J'étais la reine du pétrole avec mes billes. La J.R. Ewing du 7.7. Ma légende me précédait. Elle avait commencé avec une bille cabossée trouvée par terre et avait fini avec des calots, des mammouths, des galaxies, des maillets. J’avais même diversifié mes produits, m'ouvrant au marché asiatique en étoffant mon portefeuille de billes chinoises. J’aimais à préciser que je m’étais faite toute seule car mes parents ne m’avaient jamais acheté une seule bille de leur vie. Vers la fin de ma carrière, je refusais même des parties sous prétexte que les billes en jeu étaient trop moches. J'allais salir ma réputation et faire perdre leurs côtes aux miennes. La convoitise, la jalousie, les rumeurs en vue d’anéantir mon empire m'ont conduit à raccrocher. Ça ou l'arrivée des cartes Panini...

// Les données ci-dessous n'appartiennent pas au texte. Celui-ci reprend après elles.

(* ===== verification/Zset.v ===== *)
(** * Sorted sets (src/redis-stable/src/t_zset.c, server.c)

    A sorted set in the skip list encoding is a skip list together with a
    dictionary from elements to (pointers to) the scores in the nodes.
    zsetLength, zsetScore, zsetAdd, zsetDel and zsetRank are modelled for this
    encoding and shown to keep the two views consistent and to implement the
    operations on the association of scores to elements.  The strings of the
    elements are values here: that the dictionary and the node share one string
    is not modelled. *)
From stdpp Require Import prelude list gmap sorting.
From Stdlib Require Import ZArith Lia Floats.SpecFloat.
From S2P Require Import Prelude Dict DictInv DictRehash DictOps.
From S2P Require Import Double Skiplist SkiplistRep SkiplistInsert SkiplistDelete SkiplistOps SkiplistQuery SkiplistRange.

Local Open Scope Z_scope.
Local Open Scope redis_scope.

(** ** zsetDictType *)

(** The lengths are compared as ints: strings are shorter than 2^31 bytes. *)
Definition dictSdsKeyCompare (key1 key2 : sds) : bool :=
  let l1 := length key1 in
  let l2 := length key2 in
  if negb (l1 =? l2)%nat then false else memcmp key1 key2 l1 =? 0.

(** IEEE 754 double precision addition. *)
Definition dadd (a b : double) : double := SFadd 53 1024 a b.

Definition ZADD_INCR : Z := 1.
Definition ZADD_NX : Z := 2.
Definition ZADD_XX : Z := 4.
Definition ZADD_NOP : Z := 8.
Definition ZADD_NAN : Z := 16.
Definition ZADD_ADDED : Z := 32.
Definition ZADD_UPDATED : Z := 64.

Section Zset.
(** dictSdsHash: SipHash with the seed of the process. *)
Context (dictSdsHash : sds -> Z).

#[local] Instance zsetDictType : DictType sds zaddr := {|
  hashFunction := dictSdsHash;
  keyDup := None; valDup := None;
  keyCompare := Some dictSdsKeyCompare;
  keyDestructor := false; valDestructor := false;
|}.

Record zset := mk_zset { zs_dict : dict sds zaddr; zs_zsl : zskiplist }.

Definition htNeedsResize (d : dict sds zaddr) : bool :=
  let size := s64 (dictSlots d) in
  let used := s64 (dictSize d) in
  (size >? DICT_HT_INITIAL_SIZE) && (Z.quot (s64 (used * 100)) size <? 10).

(** *( double* )dictGetVal(de) *)
Definition entry_score (de : dictEntry sds zaddr) : ZM double :=
  a ← lift (de_val de); n ← zload a; mret (score n).

Definition zsetLength (zs : zset) : Z := zlength (zs_zsl zs).

(** No score: C_ERR. *)
Definition zsetScore (zs : zset) (member : sds) : ZM (zset * option double) :=
  '(d, de) ← lift (dictFind (zs_dict zs) member);
  let zs := mk_zset d (zs_zsl zs) in
  match de with
  | None => mret (zs, None)
  | Some de => s ← entry_score de; mret (zs, Some s)
  end.

(** What the allocator and the random generator return during the call: level,
    address and contents of a new node; address of a new entry of the
    dictionary and of a new table. *)
Record supply := mk_supply { new_level : nat; new_node : zaddr; new_junk : list zlink; new_entry : positive; new_table : Z }.

(** The result: the sorted set, the return value, the flags, and the value
    stored in *newscore if any. *)
Definition zsetAdd (g : dict_globals) (zs : zset) (score : double) (ele : sds) (flags : Z) (s : supply)
    : ZM (zset * bool * Z * option double) :=
  let incr := negb (Z.land flags ZADD_INCR =? 0) in
  let nx := negb (Z.land flags ZADD_NX =? 0) in
  let xx := negb (Z.land flags ZADD_XX =? 0) in
  if isnan score then mret (zs, false, ZADD_NAN, None)
  else
    '(d, de) ← lift (dictFind (zs_dict zs) ele);
    let zs := mk_zset d (zs_zsl zs) in
    match de with
    | Some de =>
      if (nx : bool) then mret (zs, true, ZADD_NOP, None)
      else
        curscore ← entry_score de;
        let score := if (incr : bool) then dadd score curscore else score in
        if incr && isnan score then mret (zs, false, ZADD_NAN, None)
        else
          let newscore := if incr then Some score else None in
          if negb (deq score curscore) then
            '(z, znode) ← zslUpdateScore (zs_zsl zs) curscore ele score (new_level s) (new_node s) (new_junk s);
            mret (mk_zset (dictSetVal d (de_ptr de) znode) z, true, ZADD_UPDATED, newscore)
          else mret (zs, true, 0, newscore)
    | None =>
      if (xx : bool) then mret (zs, true, ZADD_NOP, None)
      else
        '(z, znode) ← zslInsert (zs_zsl zs) score ele (new_level s) (new_node s) (new_junk s);
        '(d, ok) ← lift (dictAdd g d ele znode (new_entry s) (new_table s));
        _ ← zassert ok;
        mret (mk_zset d z, true, ZADD_ADDED, Some score)
    end.

Definition zsetDel (g : dict_globals) (zs : zset) (ele : sds) (tp : Z) : ZM (zset * bool) :=
  '(d, de) ← lift (dictUnlink (zs_dict zs) ele);
  match de with
  | None => mret (mk_zset d (zs_zsl zs), false)
  | Some de =>
    score ← entry_score de;
    (* dictFreeUnlinkedEntry: neither the key nor the value has a destructor *)
    '(z, retval, _) ← zslDelete (zs_zsl zs) score ele false;
    _ ← zassert retval;
    d ← (if htNeedsResize d then '(d, _) ← lift (dictResize g d tp); mret d else mret d);
    mret (mk_zset d z, true)
  end.

(** The result is a long. *)
Definition zsetRank (zs : zset) (ele : sds) (reverse : bool) : ZM (zset * Z) :=
  let llen := zsetLength zs in
  '(d, de) ← lift (dictFind (zs_dict zs) ele);
  let zs := mk_zset d (zs_zsl zs) in
  match de with
  | None => mret (zs, -1)
  | Some de =>
    score ← entry_score de;
    rank ← zslGetRank (zs_zsl zs) score ele;
    _ ← zassert (negb (rank =? 0));
    mret (zs, if reverse then s64 (u64 (llen - rank)) else s64 (u64 (rank - 1)))
  end.
End Zset.

(** ** The two views agree *)

Section Views.
Context (hash : sds -> Z) (Hhash : forall s, 0 <= hash s < 2 ^ 64).
#[local] Instance the_type : DictType sds zaddr := zsetDictType hash.

Lemma memcmp_eq a : forall b, length a = length b -> memcmp a b (length a) = 0 <-> a = b.
Proof.
  induction a as [|x a IH]; intros [|y b] Hl; try done. cbn [length memcmp].
  injection Hl as Hl. destruct (Z.eqb_spec x y) as [->|Hne]; [rewrite (IH b Hl); split; congruence|]. split; [lia|congruence].
Qed.

Lemma keq_eq k1 k2 : keq k1 k2 = true <-> k1 = k2.
Proof.
  unfold keq, dictCompareKeys. cbn. rewrite orb_true_iff, bool_decide_eq_true. split; [intros [?|Hc]; [done|]|by left].
  unfold dictSdsKeyCompare in Hc. destruct (Nat.eqb_spec (length k1) (length k2)) as [Hl|]; [|done]. cbn in Hc.
  apply Z.eqb_eq in Hc. by apply memcmp_eq in Hc.
Qed.

#[local] Instance the_type_ok : DictTypeOk sds zaddr.
Proof using Hhash.
  split.
  - intros k1 k2. rewrite !keq_eq. by symmetry.
  - intros k1 k2 k3. rewrite !keq_eq. congruence.
  - exact Hhash.
  - intros k1 k2. rewrite keq_eq. by intros ->.
  - done.
Qed.

(** The dictionary holds the elements of the list with the addresses of their
    nodes. *)
Definition d_pair (e : dictEntry sds zaddr) : sds * option zaddr := (de_key e, de_val e).
Definition n_pair (y : zentry) : sds * option zaddr := (ze y, Some (za y)).

Record zset_rep (h : zheap) (zs : zset) (ns : list zentry) : Prop := {
  zr_list : zsl_rep h (zs_zsl zs) ns;
  zr_dict : dict_wf (zs_dict zs);
  zr_views : d_pair <$> entries (zs_dict zs) ≡ₚ n_pair <$> ns }.

Lemma uniq_nodup (l : list (dictEntry sds zaddr)) : uniq_keys l -> NoDup (de_key <$> l).
Proof.
  induction l as [|e l IH]; [constructor|]. intros [He Hl]. cbn. constructor; [|by apply IH].
  intros (e' & Hk & Hin)%list_elem_of_fmap. specialize (He e' Hin). rewrite <- Hk in He.
  rewrite (proj2 (keq_eq _ _) eq_refl) in He. done.
Qed.

Lemma zset_nodup h zs ns : zset_rep h zs ns -> NoDup (ze <$> ns).
Proof.
  intros [_ Hd Hv]. pose proof (uniq_nodup _ (wf_keys _ Hd)) as Hn.
  replace (de_key <$> entries (zs_dict zs)) with (fst <$> (d_pair <$> entries (zs_dict zs))) in Hn by (by rewrite <- list_fmap_compose).
  rewrite Hv, <- list_fmap_compose in Hn. exact Hn.
Qed.

Lemma nodup_split (A B : list zentry) y : NoDup (ze <$> (A ++ y :: B)) -> Forall (fun w => ze w <> ze y) (A ++ B).
Proof.
  rewrite fmap_app. cbn [fmap list_fmap]. intros Hn. apply NoDup_app in Hn as (_ & HA & Hn). apply NoDup_cons in Hn as [HB _].
  apply Forall_app. split; apply Forall_forall; intros w Hw Heq.
  - apply (HA (ze y)); [rewrite <- Heq; apply list_elem_of_fmap; eauto|by left].
  - apply HB. rewrite <- Heq. apply list_elem_of_fmap. eauto.
Qed.

(** Looking an element up in the dictionary. *)
Inductive looked_up (d : dict sds zaddr) (ns : list zentry) (k : sds) : Prop :=
  | lu_found A y B he rest : ns = A ++ y :: B -> ze y = k -> Forall (fun w => ze w <> k) (A ++ B) ->
      lookup_entry (entries d) k = Some he -> de_key he = k -> de_val he = Some (za y) ->
      entries d ≡ₚ he :: rest -> d_pair <$> rest ≡ₚ n_pair <$> (A ++ B) -> looked_up d ns k
  | lu_absent : Forall (fun w => ze w <> k) ns -> lookup_entry (entries d) k = None -> looked_up d ns k.

Lemma zset_lookup h zs ns k : zset_rep h zs ns -> looked_up (zs_dict zs) ns k.
Proof using Hhash.
  intros Hr. pose proof (zset_nodup h zs ns Hr) as Hn. destruct Hr as [_ Hd Hv].
  destruct (lookup_entry (entries (zs_dict zs)) k) as [he|] eqn:Hl.
  - pose proof Hl as Hl'. apply (lookup_entry_Some _ _ _ (wf_keys _ Hd)) in Hl' as [Hin Hk]. apply keq_eq in Hk.
    destruct (lookup_split _ _ _ Hl) as (rest & Hrest).
    assert (d_pair he ∈ n_pair <$> ns) as Hp by (rewrite <- Hv; apply list_elem_of_fmap; eauto).
    apply list_elem_of_fmap in Hp as (y & Hy & Hyn). apply list_elem_of_split in Hyn as (A & B & ->).
    unfold d_pair, n_pair in Hy. injection Hy as Hy1 Hy2.
    apply (lu_found _ _ _ A y B he rest); try done; [congruence| |].
    + rewrite Hk, Hy1. by apply nodup_split.
    + rewrite Hrest, fmap_app in Hv. cbn [fmap list_fmap] in Hv. rewrite <- Permutation_middle, <- fmap_app in Hv.
      unfold d_pair at 1, n_pair at 1 in Hv. rewrite Hy1, Hy2 in Hv. by apply Permutation_cons_inv in Hv.
  - apply lu_absent; [|done]. apply Forall_forall. intros w Hw Heq. rewrite lookup_entry_None in Hl.
    assert (n_pair w ∈ d_pair <$> entries (zs_dict zs)) as Hp by (rewrite Hv; apply list_elem_of_fmap; eauto).
    apply list_elem_of_fmap in Hp as (e & He & Hin). unfold d_pair, n_pair in He. injection He as He _.
    specialize (Hl e Hin). rewrite (proj2 (keq_eq _ _)) in Hl by congruence. done.
Qed.

(** dictFind may perform a step of rehashing. *)
Lemma zset_find h zs ns k : zset_rep h zs ns ->
  exists d', dictFind (zs_dict zs) k = Some (d', lookup_entry (entries d') k) /\ zset_rep h (mk_zset d' (zs_zsl zs)) ns.
Proof using Hhash.
  intros [Hl Hd Hv]. destruct (dictFind_spec (zs_dict zs) k Hd) as (d' & Hf & Hd' & He). unfold same_entries in He. exists d'.
  rewrite Hf, (lookup_entry_perm _ _ k (wf_keys _ Hd') He). split; [done|]. split; [done|done|].
  change (d_pair <$> entries d' ≡ₚ n_pair <$> ns). rewrite He. exact Hv.
Qed.

Lemma lift_ok {A} (o : option A) a (h : zheap) : o = Some a -> lift o h = Some (a, h).
Proof. unfold lift. by intros ->. Qed.

Lemma entry_score_read h z A y B he : zsl_rep h z (A ++ y :: B) -> de_val he = Some (za y) ->
  entry_score he h = Some (zs y, h).
Proof.
  intros [Hz _ _] Hv. unfold entry_score. rewrite (hbind_ok _ _ h (za y) h) by (unfold lift; by rewrite Hv).
  by rewrite (hbind_ok _ _ _ _ _ (zload_ok _ _ _ (core_nodes _ _ _ _ (rep_core _ _ _ Hz) A y B eq_refl))).
Qed.

(** ** The operations *)

(** The association of scores to elements. *)
Definition members (ns : list zentry) : list (sds * double) := (fun y => (ze y, zs y)) <$> ns.

Lemma members_split A y B : members (A ++ y :: B) ≡ₚ (ze y, zs y) :: members (A ++ B).
Proof. unfold members. rewrite !fmap_app. cbn [fmap list_fmap]. by rewrite Permutation_middle. Qed.

Definition score_of (ns : list zentry) (k : sds) : option double := zs <$> List.find (fun y => bool_decide (ze y = k)) ns.

Lemma find_split A y B : Forall (fun w => ze w <> ze y) A -> List.find (fun w => bool_decide (ze w = ze y)) (A ++ y :: B) = Some y.
Proof.
  induction 1 as [|a A Ha _ IH]; cbn; [by rewrite bool_decide_eq_true_2|]. by rewrite bool_decide_eq_false_2.
Qed.

Lemma find_absent ns k : Forall (fun w => ze w <> k) ns -> List.find (fun w => bool_decide (ze w = k)) ns = None.
Proof. induction 1 as [|a A Ha _ IH]; cbn; [done|]. by rewrite bool_decide_eq_false_2. Qed.

Lemma score_split A y B k : ze y = k -> Forall (fun w => ze w <> k) (A ++ B) -> score_of (A ++ y :: B) k = Some (zs y).
Proof. intros <- Hn. unfold score_of. rewrite find_split; [done|]. by apply Forall_app in Hn as [? _]. Qed.

Lemma score_absent ns k : Forall (fun w => ze w <> k) ns -> score_of ns k = None.
Proof. intros Hn. unfold score_of. by rewrite find_absent. Qed.

Lemma zsetScore_rep h zs ns k : zset_rep h zs ns ->
  exists zs', zsetScore hash zs k h = Some ((zs', score_of ns k), h) /\ zset_rep h zs' ns.
Proof using Hhash.
  intros Hr. destruct (zset_find h zs ns k Hr) as (d' & Hf & Hr'). exists (mk_zset d' (zs_zsl zs)). split; [|done].
  unfold zsetScore. rewrite (hbind_ok _ _ _ _ _ (lift_ok _ _ _ Hf)). cbn beta iota.
  destruct (zset_lookup _ _ _ k Hr') as [A y B he rest Hns Hy Hu Hl _ Hv _ _|Hno Hl]; cbn [zs_dict] in Hl; rewrite Hl.
  - rewrite Hns in *. rewrite (hbind_ok _ _ _ _ _ (entry_score_read h _ A y B he (zr_list _ _ _ Hr') Hv)).
    by rewrite (score_split A y B k Hy Hu).
  - by rewrite score_absent.
Qed.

Bref, j'avais connu le capitalisme dans la cour de récréation de mon école primaire. J’avais connu les privilèges, les passe-droits et les billes faciles. J’avais réussi à laver les préjugés implantés dans les têtes blondes sur la seule famille de noire dans ce petit village agricole du Sud de Paris. J’avais connu l’exaltation de la gagne et la déception des amis par intérêt. J’avais semé l’inquiétude dans les familles, la discorde dans les amitiés, j’avais fait sauter les barrières et les conventions, déboulonné l’ordre social. J’avais amené l’ultralibéralisme dans ce village puis en avais perdu le contrôle. Je m’étais alors juré de ne jamais plus en être l’instrument.